(** The contexts of the lookups of a pool are never done. *)
Definition never_cancelled {E : Type} (pool : list (Lookup E)) : Prop :=
  Forall (fun lk => context.doneAt (lk_ctx lk) = None) pool.
(* ===================================================================== *)
(** ** client.go: webhooks                                                *)
(* ===================================================================== *)

(** [WebhookOptions] and [Webhook] of types.go. *)
Record WebhookOptions := {
  Created : bool;
  Updated : bool;
  Deleted : bool;
  Scored : bool;
  ChecklistScored : bool
}.

Record Webhook := {
  Webhook_ID : string;
  Webhook_URL : string;
  Label : string;
  Webhook_Type : string;
  Enabled : bool;
  Options : WebhookOptions
}.

(** The webhook methods that send no body.  ([CreateWebhook] and
    [UpdateWebhook] hand a [*Webhook] to [do] as the body, which [Payload]
    does not cover.)  The decoder of the list of webhooks is a decision of
    the runtime, like those of [Runtime]. *)
Section Webhooks.

Variable json_Unmarshal_Webhooks : string -> result (APIResponse (list Webhook)).

Definition GetWebhooks (R : Runtime) (c : Client) (w : World)
    (ctx : context.Context) : result (list Webhook) * Client * World :=
  let '(r, c1, w1) := Get R c w ctx "/user/webhook" in
  match r with
  | Err err => (Err err, c1, w1)
  | Ok resp =>
      match json_Unmarshal_Webhooks resp with
      | Err err => (Err (Wrapf "unmarshaling response" err), c1, w1)
      | Ok apiResp => (Ok (Data apiResp), c1, w1)
      end
  end.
============
* [Exercise goal]
Tally up the lines holding the string "body" in this listing, and report the total alone.

* [Result]
2